What you are asked to do
Return the following from the records below: each line, word for word, starting with the line that contains "either: it raises" and going on through the line that contains "None None t Hdb) as [t1 H1].", with nothing outside that range.

___ Provided data

Lemma get_notes_by_folder_valid (folder_name : string) (page limit : Z) (coll : Collection) :
  1 <= page -> 1 <= limit <= 100 -> Z.of_nat (length coll) < 2 ^ 53 ->
  find (field_eq "folder" (VStr folder_name)) coll <> [] ->
  get_notes_by_folder folder_name (Some page) (Some limit) coll =
    Returns (page_of ("/notes/by-folder/" ++ folder_name) (Some folder_name)
               page limit (find (field_eq "folder" (VStr folder_name)) coll)).
Proof.
  intros Hp Hl Hn Hne. unfold get_notes_by_folder.
  rewrite !Query_int_valid by (cbn; lia). cbn [mbind outcome_bind].
  unfold count_documents.
  assert (Hlen : (length (find (field_eq "folder" (VStr folder_name)) coll)
                  <= length coll)%nat) by apply filter_length_le.
  set (matching := find (field_eq "folder" (VStr folder_name)) coll) in *.
  assert (Hpos : Z.of_nat (length matching) <> 0).
  { destruct matching; [done|cbn [length]; lia]. }
  destruct (Z.eqb_spec (Z.of_nat (length matching)) 0) as [|_]; [done|].
  rewrite paginate_window by lia. cbn [mbind outcome_bind].
  rewrite total_pages_exact by lia.
  reflexivity.
Qed.
(** X28.  [paper_draft_task] completes for no input either: it raises
    [ValueError] when the idea or the method is missing and, when both are
    there, [AttributeError] or [TypeError] while it builds the
    [ResearchIdea], before the draft generator is called; the failure
    callback closes the task's row as failed. *)
Theorem paper_draft_task_always_fails
    (percent : Z -> Z -> Z) (db : table) (now later : Z)
    (task_id idea_id : string) (idea_db method_db : option pyval)
    (draft : pyval -> pyval -> table -> py.result pyval * table) (t : AsyncTask) :
  db !! task_id = Some t ->
  let outcome := paper_draft_task percent db now task_id idea_id idea_db method_db draft in
  exists exc,
    fst outcome = Raise exc
    /\ (exn_type exc = ValueError \/ exn_type exc = AttributeError
        \/ exn_type exc = TypeError)
    /\ closed_as_failed (finish outcome later task_id) task_id later exc.
Proof.
  intros Hdb. cbv zeta. unfold paper_draft_task, tracker_update.
  destruct (update_task_status_keeps_row db now task_id (Some "running") None None
              None None t Hdb) as [t1 H1].
  set (db1 := update_task_status db now task_id (Some "running") None None None None) in *.
  destruct (update_task_status_keeps_row db1 now task_id None (Some (percent 1 8))
              (Some "Loading research idea and method...") None None t1 H1) as [t2 H2].
  set (db2 := update_task_status db1 _ _ _ _ _ _ _) in *.
  destruct (update_task_status_keeps_row db2 now task_id None (Some (percent 2 8))
              (Some "Initializing paper generator...") None None t2 H2) as [t3 H3].
  set (db3 := update_task_status db2 _ _ _ _ _ _ _) in *.
  assert (forall exc db', db' !! task_id = Some t2 \/ db' !! task_id = Some t3 ->
            closed_as_failed (finish (Raise exc, db') later task_id) task_id later exc)
    as Hclose.
  { intros exc db' [H|H]; cbn; by eapply on_failure_closes. }
  destruct idea_db as [idea_row|]; [destruct (truthy idea_row)|];
    try (eexists; split; [reflexivity|]; split; [by left|]; apply Hclose; by left).
  destruct method_db as [method_row|]; [destruct (truthy method_row)|];
    try (eexists; split; [reflexivity|]; split; [by left|]; apply Hclose; by left).
  destruct (idea_of_row_raises idea_row) as (exc & -> & Hcls). exists exc.
  split; [reflexivity|]. split; [tauto|]. apply Hclose. by right.
Qed.

Lemma paper_draft_task_always_fails_witness :
  exists exc,
    fst (paper_draft_task whole_percent sample_table 100 "t-1" "idea_1"
           (Some an_idea_row) (Some a_method_as_read) drafts_nothing) = Raise exc
    /\ (exn_type exc = ValueError \/ exn_type exc = AttributeError
        \/ exn_type exc = TypeError)
    /\ closed_as_failed
         (finish (paper_draft_task whole_percent sample_table 100 "t-1" "idea_1"
                    (Some an_idea_row) (Some a_method_as_read) drafts_nothing)
            160 "t-1")
         "t-1" 160 exc.
Proof.
  apply (paper_draft_task_always_fails whole_percent sample_table 100 160 "t-1"
           "idea_1" (Some an_idea_row) (Some a_method_as_read) drafts_nothing
           sample_task).
  reflexivity.
Defined.

End GenerationTasks.

Section IntentStep.
Import models research_intent intent_step.

Lemma create_research_intent_fields kw ys ye jl pt fd intent :
  create_research_intent kw ys ye jl pt fd = Ok intent ->
  keywords intent = pystr.strip kw /\ year_start intent = ys /\ year_end intent = ye
  /\ (truthy_int ys = true -> truthy_int ye = true ->
      forall first last, ys = Some first -> ye = Some last -> first <= last).
Proof.
  unfold create_research_intent.
  destruct (negb (truthy_str (Some kw)) || negb (truthy_str (Some (pystr.strip kw))))%bool;
    [discriminate|].
  destruct (convert_enums jl pt fd) as [[[j p] f]|]; cbn [py.bind]; [|discriminate].
  destruct (truthy_int ys && truthy_int ye
            && match ys, ye with
               | Some s, Some e => (e <? s)%Z
               | _, _ => false
               end)%bool eqn:Hy; [discriminate|].
  intros [= <-]. cbn. repeat split.
  intros Hs He first last -> ->. rewrite Hs, He in Hy. cbn in Hy.
  apply Z.ltb_ge in Hy. lia.
Qed.

(** X29.  An intent that the workflow accepts is a checked one: its
    keywords are the stripped input and have at least three characters, a
    start year that is set and not 0 is 1900 or later, an end year that is
    set and not 0 is at most next year, and when both are set and not 0
    the start year is not after the end year. *)
Theorem set_research_intent_accepts_checked_intents
    (current_year : Z) (kw : string) (ys ye : option Z) (jl pt fd : string)
    (intent : ResearchIntent) :
  set_research_intent current_year kw ys ye jl pt fd = Ok intent ->
  keywords intent = pystr.strip kw
  /\ (3 <= String.length (keywords intent))%nat
  /\ year_start intent = ys /\ year_end intent = ye
  /\ (forall first, ys = Some first -> first <> 0 -> 1900 <= first)
  /\ (forall last, ye = Some last -> last <> 0 -> last <= current_year + 1)
  /\ (forall first last, ys = Some first -> ye = Some last ->
        first <> 0 -> last <> 0 -> first <= last).
Proof.
  unfold set_research_intent.
  destruct (create_research_intent kw ys ye jl pt fd) as [created|] eqn:Hc;
    cbn [py.bind]; [|discriminate].
  destruct (validate_research_intent current_year created) eqn:Hv; [|discriminate].
  intros [= <-].
  apply create_research_intent_fields in Hc as (Hk & Hs & He & Horder).
  revert Hv. unfold validate_research_intent. rewrite Hk, Hs, He, strip_idempotent.
  destruct (negb (truthy_str (Some (pystr.strip kw)))
            || (String.length (pystr.strip kw) <? 3)%nat)%bool eqn:Hlen; [discriminate|].
  apply orb_false_elim in Hlen as [_ Hlen]. apply Nat.ltb_ge in Hlen.
  destruct (truthy_int ys && _)%bool eqn:H1; [discriminate|].
  destruct (truthy_int ye && _)%bool eqn:H2; [discriminate|]. intros _.
  split; [done|]. split; [done|]. split; [done|]. split; [done|].
  split; [|split].
  - intros first -> Hne. rewrite (truthy_int_nonzero first Hne) in H1. cbn in H1.
    apply Z.ltb_ge in H1. lia.
  - intros last -> Hne. rewrite (truthy_int_nonzero last Hne) in H2. cbn in H2.
    apply Z.ltb_ge in H2. lia.
  - intros first last -> -> Hf Hl.
    apply (Horder (truthy_int_nonzero first Hf) (truthy_int_nonzero last Hl)
             first last eq_refl eq_refl).
Qed.

Lemma set_research_intent_accepts_witness :
  keywords graph_attention_2019_2024 = pystr.strip " graph attention "
  /\ (3 <= String.length (keywords graph_attention_2019_2024))%nat
  /\ year_start graph_attention_2019_2024 = Some 2019
  /\ year_end graph_attention_2019_2024 = Some 2024
  /\ (forall first, Some 2019 = Some first -> first <> 0 -> 1900 <= first)
  /\ (forall last, Some 2024 = Some last -> last <> 0 -> last <= 2026 + 1)
  /\ (forall first last, Some 2019 = Some first -> Some 2024 = Some last ->
        first <> 0 -> last <> 0 -> first <= last).
Proof.
  apply (set_research_intent_accepts_checked_intents 2026 " graph attention "
           (Some 2019) (Some 2024) "any" "any" "ml" graph_attention_2019_2024).
  vm_compute. reflexivity.
Defined.

End IntentStep.
(** * Kanban buckets of Vikunja: a shallow embedding and its properties

    The development follows [pkg/models/kanban.go] (the bucket store and the
    board read pipeline), the list view of the frontend (its drag-and-drop
    handler [saveTaskPosition], its task list and its subtask filter) and
    the Trello migration, which turns boards, lists and cards into projects,
    buckets and tasks.

    Modelling conventions.
    - [int64] and [int] values are integers of [Z]; the code performs no
      arithmetic on identifiers, so no wrap-around arises.
    - A [float64] position is the rational number it denotes (every finite
      double is one); comparisons are exact, rounding is not represented.
    - The xorm session is an in-memory record of tables ([Store]); each
      session call the code makes is a total function on it.  I/O failures of
      the database are outside the model.
    - Functions the package calls but does not define (authorization, user
      lookup, the filter parser, the task query) are fields of [Collaborators];
      every statement is made for an arbitrary such record.
    - Pointers: the slice [buckets] of [ReadAll] is the heap of the request;
      a [*Bucket] is an index into it, [nil] is [None]. *)

From Stdlib Require Import QArith Lqa Ascii.
From stdpp Require Import gmap strings list sorting pretty.

Local Open Scope Z_scope.

(** ** Data model *)

(** [user.User]: only the identifier is read by this package. *)
Record User := mkUser {
  user_ID : Z;
  user_Username : string
}.

(** [web.Auth]: the acting identity of a request. *)
Record Auth := mkAuth {
  auth_ID : Z
}.

(** [models.Task], restricted to the fields this package reads or writes. *)
Record Task := mkTask {
  task_ID : Z;
  task_Title : string;
  task_ProjectID : Z;
  task_BucketID : Z
}.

______

Expected answer
(** X28.  [paper_draft_task] completes for no input either: it raises
    [ValueError] when the idea or the method is missing and, when both are
    there, [AttributeError] or [TypeError] while it builds the
    [ResearchIdea], before the draft generator is called; the failure
    callback closes the task's row as failed. *)
Theorem paper_draft_task_always_fails
    (percent : Z -> Z -> Z) (db : table) (now later : Z)
    (task_id idea_id : string) (idea_db method_db : option pyval)
    (draft : pyval -> pyval -> table -> py.result pyval * table) (t : AsyncTask) :
  db !! task_id = Some t ->
  let outcome := paper_draft_task percent db now task_id idea_id idea_db method_db draft in
  exists exc,
    fst outcome = Raise exc
    /\ (exn_type exc = ValueError \/ exn_type exc = AttributeError
        \/ exn_type exc = TypeError)
    /\ closed_as_failed (finish outcome later task_id) task_id later exc.
Proof.
  intros Hdb. cbv zeta. unfold paper_draft_task, tracker_update.
  destruct (update_task_status_keeps_row db now task_id (Some "running") None None
              None None t Hdb) as [t1 H1].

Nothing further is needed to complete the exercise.